__Input records__
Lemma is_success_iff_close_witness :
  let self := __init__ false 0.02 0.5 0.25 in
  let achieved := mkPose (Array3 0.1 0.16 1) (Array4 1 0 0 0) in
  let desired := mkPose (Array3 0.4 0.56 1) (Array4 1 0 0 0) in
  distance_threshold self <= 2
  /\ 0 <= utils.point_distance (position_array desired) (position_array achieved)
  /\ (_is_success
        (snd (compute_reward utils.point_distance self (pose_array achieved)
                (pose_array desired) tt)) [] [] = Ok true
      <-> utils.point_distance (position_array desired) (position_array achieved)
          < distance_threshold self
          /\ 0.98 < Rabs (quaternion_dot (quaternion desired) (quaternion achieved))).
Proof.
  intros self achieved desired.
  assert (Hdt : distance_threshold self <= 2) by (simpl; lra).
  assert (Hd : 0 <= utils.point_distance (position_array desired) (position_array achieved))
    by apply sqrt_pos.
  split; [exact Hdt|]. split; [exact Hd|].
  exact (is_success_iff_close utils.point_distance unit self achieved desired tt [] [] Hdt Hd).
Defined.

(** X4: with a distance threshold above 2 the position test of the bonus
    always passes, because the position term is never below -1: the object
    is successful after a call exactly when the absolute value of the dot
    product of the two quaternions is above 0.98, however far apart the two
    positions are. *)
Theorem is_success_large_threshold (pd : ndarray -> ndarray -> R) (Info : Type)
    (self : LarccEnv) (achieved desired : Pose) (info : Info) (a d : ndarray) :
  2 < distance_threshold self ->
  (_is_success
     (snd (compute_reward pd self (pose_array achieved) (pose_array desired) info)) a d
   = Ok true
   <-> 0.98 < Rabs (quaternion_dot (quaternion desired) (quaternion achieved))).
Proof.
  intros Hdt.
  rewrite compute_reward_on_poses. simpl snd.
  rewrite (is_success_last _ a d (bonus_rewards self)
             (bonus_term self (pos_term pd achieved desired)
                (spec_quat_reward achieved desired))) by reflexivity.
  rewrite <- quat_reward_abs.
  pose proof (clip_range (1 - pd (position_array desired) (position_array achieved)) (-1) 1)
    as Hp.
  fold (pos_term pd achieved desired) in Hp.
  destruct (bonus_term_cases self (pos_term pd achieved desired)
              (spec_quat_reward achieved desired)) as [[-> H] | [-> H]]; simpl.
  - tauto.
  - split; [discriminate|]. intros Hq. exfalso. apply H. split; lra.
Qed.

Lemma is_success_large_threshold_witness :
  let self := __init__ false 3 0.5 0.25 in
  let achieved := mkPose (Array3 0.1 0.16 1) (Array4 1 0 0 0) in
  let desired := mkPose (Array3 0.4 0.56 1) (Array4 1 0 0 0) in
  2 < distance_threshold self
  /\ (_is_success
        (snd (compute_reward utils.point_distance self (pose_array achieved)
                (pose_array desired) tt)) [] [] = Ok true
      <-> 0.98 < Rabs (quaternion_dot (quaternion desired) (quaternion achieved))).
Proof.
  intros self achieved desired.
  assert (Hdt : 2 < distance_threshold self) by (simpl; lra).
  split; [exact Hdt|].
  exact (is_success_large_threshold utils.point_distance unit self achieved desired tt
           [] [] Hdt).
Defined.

...

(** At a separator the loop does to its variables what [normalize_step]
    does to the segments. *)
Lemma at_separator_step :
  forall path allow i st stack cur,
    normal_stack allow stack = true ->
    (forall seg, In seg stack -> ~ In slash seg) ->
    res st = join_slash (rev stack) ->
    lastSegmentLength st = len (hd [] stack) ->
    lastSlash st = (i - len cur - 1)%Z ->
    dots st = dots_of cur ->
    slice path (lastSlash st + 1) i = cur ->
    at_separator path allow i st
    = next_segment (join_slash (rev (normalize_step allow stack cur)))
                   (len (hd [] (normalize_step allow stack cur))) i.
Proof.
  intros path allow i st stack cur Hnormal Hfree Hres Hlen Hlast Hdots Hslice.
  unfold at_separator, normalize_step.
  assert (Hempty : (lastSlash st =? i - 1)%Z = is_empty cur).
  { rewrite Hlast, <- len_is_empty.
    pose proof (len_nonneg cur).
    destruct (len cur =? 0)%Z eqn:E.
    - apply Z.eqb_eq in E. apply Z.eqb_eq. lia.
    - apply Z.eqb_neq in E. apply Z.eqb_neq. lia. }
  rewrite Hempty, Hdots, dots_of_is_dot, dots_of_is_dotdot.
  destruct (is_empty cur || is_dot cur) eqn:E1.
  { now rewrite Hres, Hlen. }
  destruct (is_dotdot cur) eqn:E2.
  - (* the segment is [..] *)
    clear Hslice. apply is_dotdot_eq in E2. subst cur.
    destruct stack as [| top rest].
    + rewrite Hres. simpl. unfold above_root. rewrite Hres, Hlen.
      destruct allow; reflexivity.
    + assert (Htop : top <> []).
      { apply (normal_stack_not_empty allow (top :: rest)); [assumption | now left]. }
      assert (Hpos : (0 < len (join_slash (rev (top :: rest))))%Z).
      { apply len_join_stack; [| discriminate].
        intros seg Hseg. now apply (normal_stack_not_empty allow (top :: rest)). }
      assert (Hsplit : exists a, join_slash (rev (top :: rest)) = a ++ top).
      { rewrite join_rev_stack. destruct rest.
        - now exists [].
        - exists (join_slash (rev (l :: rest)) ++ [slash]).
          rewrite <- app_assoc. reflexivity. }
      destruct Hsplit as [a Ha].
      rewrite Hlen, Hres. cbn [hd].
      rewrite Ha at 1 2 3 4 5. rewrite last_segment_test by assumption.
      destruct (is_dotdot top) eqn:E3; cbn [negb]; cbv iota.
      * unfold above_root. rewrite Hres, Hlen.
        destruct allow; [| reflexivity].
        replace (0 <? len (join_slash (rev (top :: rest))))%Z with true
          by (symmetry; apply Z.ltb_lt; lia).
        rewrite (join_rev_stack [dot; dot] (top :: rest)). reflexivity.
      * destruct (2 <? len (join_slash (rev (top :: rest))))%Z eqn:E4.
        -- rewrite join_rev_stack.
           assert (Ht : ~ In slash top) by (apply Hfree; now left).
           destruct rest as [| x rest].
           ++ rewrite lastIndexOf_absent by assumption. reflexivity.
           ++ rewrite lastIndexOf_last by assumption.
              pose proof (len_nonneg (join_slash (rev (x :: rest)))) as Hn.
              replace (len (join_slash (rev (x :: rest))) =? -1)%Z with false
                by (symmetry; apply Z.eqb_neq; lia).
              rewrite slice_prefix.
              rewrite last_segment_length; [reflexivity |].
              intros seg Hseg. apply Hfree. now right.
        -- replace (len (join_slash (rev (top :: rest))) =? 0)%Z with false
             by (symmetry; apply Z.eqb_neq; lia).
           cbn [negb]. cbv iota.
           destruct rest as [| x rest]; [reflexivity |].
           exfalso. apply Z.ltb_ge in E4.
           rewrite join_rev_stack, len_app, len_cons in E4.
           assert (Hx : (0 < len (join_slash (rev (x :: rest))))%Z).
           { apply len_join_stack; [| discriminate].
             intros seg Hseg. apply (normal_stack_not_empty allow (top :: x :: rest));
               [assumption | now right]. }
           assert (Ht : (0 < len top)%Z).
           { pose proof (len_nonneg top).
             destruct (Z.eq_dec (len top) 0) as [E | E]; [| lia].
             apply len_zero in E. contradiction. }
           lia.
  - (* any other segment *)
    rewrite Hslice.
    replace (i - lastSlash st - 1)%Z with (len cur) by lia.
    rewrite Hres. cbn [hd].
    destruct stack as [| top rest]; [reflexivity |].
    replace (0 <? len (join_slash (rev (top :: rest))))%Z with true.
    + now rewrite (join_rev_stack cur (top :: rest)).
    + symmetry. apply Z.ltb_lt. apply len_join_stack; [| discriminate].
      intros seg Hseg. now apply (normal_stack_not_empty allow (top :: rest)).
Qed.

__Directions for this task__
Out of the entries above, write out only the lines between the line holding "<-> utils.point_distance (position_array" and the line holding "(** X4: with", inclusive, each exactly as given.

__Exercise answer__
      <-> utils.point_distance (position_array desired) (position_array achieved)
          < distance_threshold self
          /\ 0.98 < Rabs (quaternion_dot (quaternion desired) (quaternion achieved))).
Proof.
  intros self achieved desired.
  assert (Hdt : distance_threshold self <= 2) by (simpl; lra).
  assert (Hd : 0 <= utils.point_distance (position_array desired) (position_array achieved))
    by apply sqrt_pos.
  split; [exact Hdt|]. split; [exact Hd|].
  exact (is_success_iff_close utils.point_distance unit self achieved desired tt [] [] Hdt Hd).
Defined.

(** X4: with a distance threshold above 2 the position test of the bonus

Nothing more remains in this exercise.